In fact, Columbus’ arrival was not as benign as taught to children in elementary school. Instead of the image of a friendly explorer who sailed the ocean blue in 1492 and made friends with the indigenous people, Columbus was a murderous maniac who slaughtered the native people and stained their land with their own blood.

Contrary to the stories told to us, historical fact debunks that Columbus discovered America; he did not step foot in North America whatsoever but rather landed on various islands like the Caribbean Islands, or the modern-day Bahamas, as well as the island known now as Hispaniola. He also explored the Central and South American coasts, but North America was not one of them.

The places Columbus did explore ended littered with bodies. A brutal tyrant, Columbus committed numerous atrocities against the native people already inhabiting the island and terrorized Spanish colonists, according to the biography “Columbus” by Laurence Bergreen.

The most notable victims lost to historical inaccuracies were the Taino people. Experts in agriculture, weaving and carving, the Taino greeted Columbus kindly, but for Columbus, greed and gold trumped the Taino’s hospitality. In 1496, the Taino’s population was an estimated 1.1 million; by 1542, it had fallen to below 200, according to the Christian Science Monitor.

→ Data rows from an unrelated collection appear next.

(** ** Rows a worker cannot decode *)

(** [claim] decodes the rows it leases inside its transaction, so one
    execution whose payload this worker cannot decode blocks the claim of
    every other execution selected with it: the call raises and rolls back,
    also undoing the expiry and reclaim steps. *)
Theorem undecodable_row_blocks_claim `{CodecEnv} cfg now locked us ns names n lease worker d id x er :
  db_inv d →
  (id, x) ∈ claim_rows now locked ns names n (after_reclaim cfg now d) →
  decode_value "" (s_payload (r_sub x)) = Err er →
  ∃ e, claim cfg now locked us ns names n lease worker d = (d, Err e).
Proof.
  intros Hd Hin Her.
  destruct (claim cfg now locked us ns names n lease worker d) as [d' [ls|e]] eqn:E.
  - exfalso. destruct (claim_cases _ _ _ _ _ _ _ _ _ _ _ _ Hd E) as (_ & expires & _ & Hls & _).
    rewrite <- (with_uuids_rows us) in Hin.
    apply list_elem_of_fmap in Hin as ([[aid token] [id' x']] & [= <- <-] & Hin).
    apply (Forall2_elem_l _ _ _ _ Hls) in Hin as (l & _ & _ & _ & Hrow & _).
    apply row_to_execution_fields in Hrow as (_ & _ & _ & _ & _ & _ & _ & _ & Hp & _).
    cbn in Hp. congruence.
  - exists e. f_equal. unfold claim, mbind, se_bind, se_lift in E.
    destruct (lift_exn _); [|by injection E]. unfold transaction in E.
    match type of E with (match ?m with _ => _ end) = _ => destruct m as [? [?|?]] end;
      [done | by injection E].
Qed.

(** A worker that has not imported the module of the payload's classes. *)
Definition bare_env : CodecEnv := {|
  module_loaded _ := false;
  loaded_object _ _ := None;
  py_eq v w := (value_hash v =? value_hash w)%Z;
  subclass_text _ := None; decimal_of_string _ := None;
  float_repr _ := "0.5";
|}.

Lemma undecodable_row_blocks_claim_witness :
  let d := run_ops str_of_list demo_config empty_db
             [OpSubmit 1000000 1 demo_request; OpSubmit 1500000 2 (request_expiring 100000000)] in
  ∃ e, claim (H:=bare_env) demo_config 2000000 ∅ demo_uuids "app" ["report"] 4 (seconds 90) "worker" d
       = (d, Err e).
Proof.
  intros d.
  assert (db_inv d) as Hd by (apply run_ops_inv; [repeat constructor | apply empty_db_inv]).
  destruct (claim_rows 2000000 ∅ "app" ["report"] 4 (after_reclaim demo_config 2000000 d))
    as [|[id x] rows] eqn:E; [vm_compute in E; discriminate|].
  destruct (decode_value (H:=bare_env) "" (s_payload (r_sub x))) as [v|er] eqn:Er;
    [vm_compute in E; injection E as _ <- _; vm_compute in Er; discriminate|].
  apply (undecodable_row_blocks_claim (H:=bare_env) demo_config 2000000 ∅ demo_uuids "app"
           ["report"] 4 (seconds 90) "worker" d id x er Hd); [|exact Er].
  rewrite E. left.
Defined.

With historical records exposing these horrendous flaws, why does the U.S. continue to dedicate an entire day to a man who murdered the innocent and was not the incredible explorer he’s been made out to be?

Columbus exaggerated his travels in his notes and, for a long time, they were forgotten. But in 1828, BackStory reports that Washington Irving, author of works like “The Legend of Sleepy Hollow,” wrote an English version of Columbus’ biography and distorted the truth even further to sell copies, lying that Columbus discovered America, was benevolent and proved the earth was round.

The first Columbus Day celebration recorded in the U.S. was in New York on Oct. 12, 1792, held to honor Italian-American heritage, according to The Washington Post. Italian-American immigrants, desperately fighting violent discrimination like the lynching of 11 Sicilians falsely accused of murder in 1891 in New Orleans, promoted Irving’s version of Columbus until President Franklin D. Roosevelt made the day into a national holiday, an NPR article found.

Despite the controversy surrounding his holiday, the false story of Columbus is still taught in some schools, his statues and monuments can still be found across America and the holiday is still recognized in more places than they are not. If the celebration of the holiday would stop, it does not seem likely that it would be soon.